Parece que para las tres amigas los días ya solo traerán partidas de cartas, viajes en tranvía y asistencia a funerales. Pero en la residencia se empiezan a producir unos misteriosos asesinatos... y quizá nadie había contado con la curiosidad y el tiempo libre de unas inocentes ancianitas.

Tres abuelas y un cocinero muerto (fragmento)

1

Cada mañana al despertarse Siiri Kettunen descubría que aún no había muerto. Entonces se levantaba, se lavaba, se vestía y tomaba algo para desayunar. Iba despacio, pues lo que es tiempo tenía de sobra. Leía el periódico con detenimiento, escuchaba los programas matutinos de la radio y de ese modo sentía que seguía perteneciendo a este mundo. A eso de las once solía ir de paseo en tranvía, pero aquel día no tenía fuerzas.
En la sala de recreo del Centro Residencial Geriátrico El Bosque del Crepúsculo, las brillantes lámparas de hospital creaban un ambiente semejante al de la consulta de un dentista. En los sofás dormitaba algún que otro anciano esperando la hora de la comida. El embajador, Anna-Liisa e Irma jugaban a la canasta en el rincón, alrededor de una mesa de juego con un tapete de fieltro. El embajador estaba absorto en sus cartas, Anna-Liisa comentaba las jugadas de los demás e Irma parecía aburrida por la parsimonia con la que avanzaba la partida. Entonces se percató de la presencia de Siiri y sus ojos se iluminaron.
—¡Quiquiriquí! —cantó en alto falsete y agitó el brazo formando un amplio arco como si fuera el jefe de circulación de una estación de tren. De joven, Irma Lännenleimu había dado clases de canto e incluso había llegado a interpretar el aria de Cherubino con acompañamiento de piano en la matiné del conservatorio de la calle Rautatienkatu, y, como por aquel entonces también se evaluaban las ejecuciones de los estudiantes, un crítico había alabado su voz en el periódico calificándola de ágil y penetrante.
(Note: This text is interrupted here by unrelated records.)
(* ===== verification/DateRoundtrip.v ===== *)
(** * DateRoundtrip: what JSDate prints, Date.parse reads.

    The texts of DateString are read unit by unit with the lemmas of DateParse. *)
From S2P Require Import Prelude TaggedValue Double DateUtils JSDate DateString DateParse.
Import Double DateUtils JSDate DateString DateParse.
Local Open Scope Z_scope.

Module DateRoundtrip.

(** ** Units of printed texts *)

Lemma unit_field (k : nat) (n : Z) (ds cs : list Z) : is_field k n ds -> (1 <= k <= 8)%nat -> no_digit cs -> unit_of (ds ++ cs) (mkUnit DATE_NUMBER n (Z.of_nat k)) cs.
Proof.
  intros (Hd & <- & <-) Hk Hn. apply unit_number; [done|by destruct ds; [simpl in Hk; lia|]| |done]. pose proof (dec_range ds Hd) as [_ Hr].
  assert (10 ^ lenZ ds <= 10 ^ 8) by (apply Z.pow_le_mono_r; unfold lenZ; lia). change maxDecimal with 214748363. lia.
Qed.

Lemma no_digit_field (k : nat) (n : Z) (ds cs : list Z) : is_field k n ds -> (1 <= k)%nat -> no_letter (ds ++ cs).
Proof. intros (Hd & _ & <-) Hk. destruct Hd as [|d ds Hd _]; [simpl in Hk; lia|]. simpl. unfold digit, letter in *. lia. Qed.

(** The words T and Z. *)
Lemma unit_T (cs : list Z) : no_letter cs -> unit_of (84 :: cs) (mkUnit DATE_TIME_FALG 0 1) cs.
Proof. intros Hn. apply (unit_word [84] cs); [|done|done|reflexivity]. apply list.Forall_singleton. unfold letter. lia. Qed.

Lemma unit_Z (cs : list Z) : no_letter cs -> unit_of (90 :: cs) (mkUnit DATE_TIME_ZONE 0 1) cs.
Proof. intros Hn. apply (unit_word [90] cs); [|done|done|reflexivity]. apply list.Forall_singleton. unfold letter. lia. Qed.

Lemma unit_sym (ch : Z) (cs : list Z) : bool_decide (ch ∈ [58; 43; 45; 46]) = true -> unit_of (ch :: cs) (Symbol ch) cs.
Proof. intros H. apply unit_symbol. by apply bool_decide_eq_true in H. Qed.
Ese canto de gallo era la manera de Irma y Siiri de saludarse mutuamente. Siempre funcionaba, incluso cuando el bullicio era grande o en la vorágine de la ciudad.
—¿Sabes qué? —empezó Irma antes de que su amiga hubiera tenido tiempo de sentarse a la mesa de juego—. La señora de la pamela, la que vive en la escalera C, al final no ha muerto. ¡Y eso que ya la habíamos llorado y todo!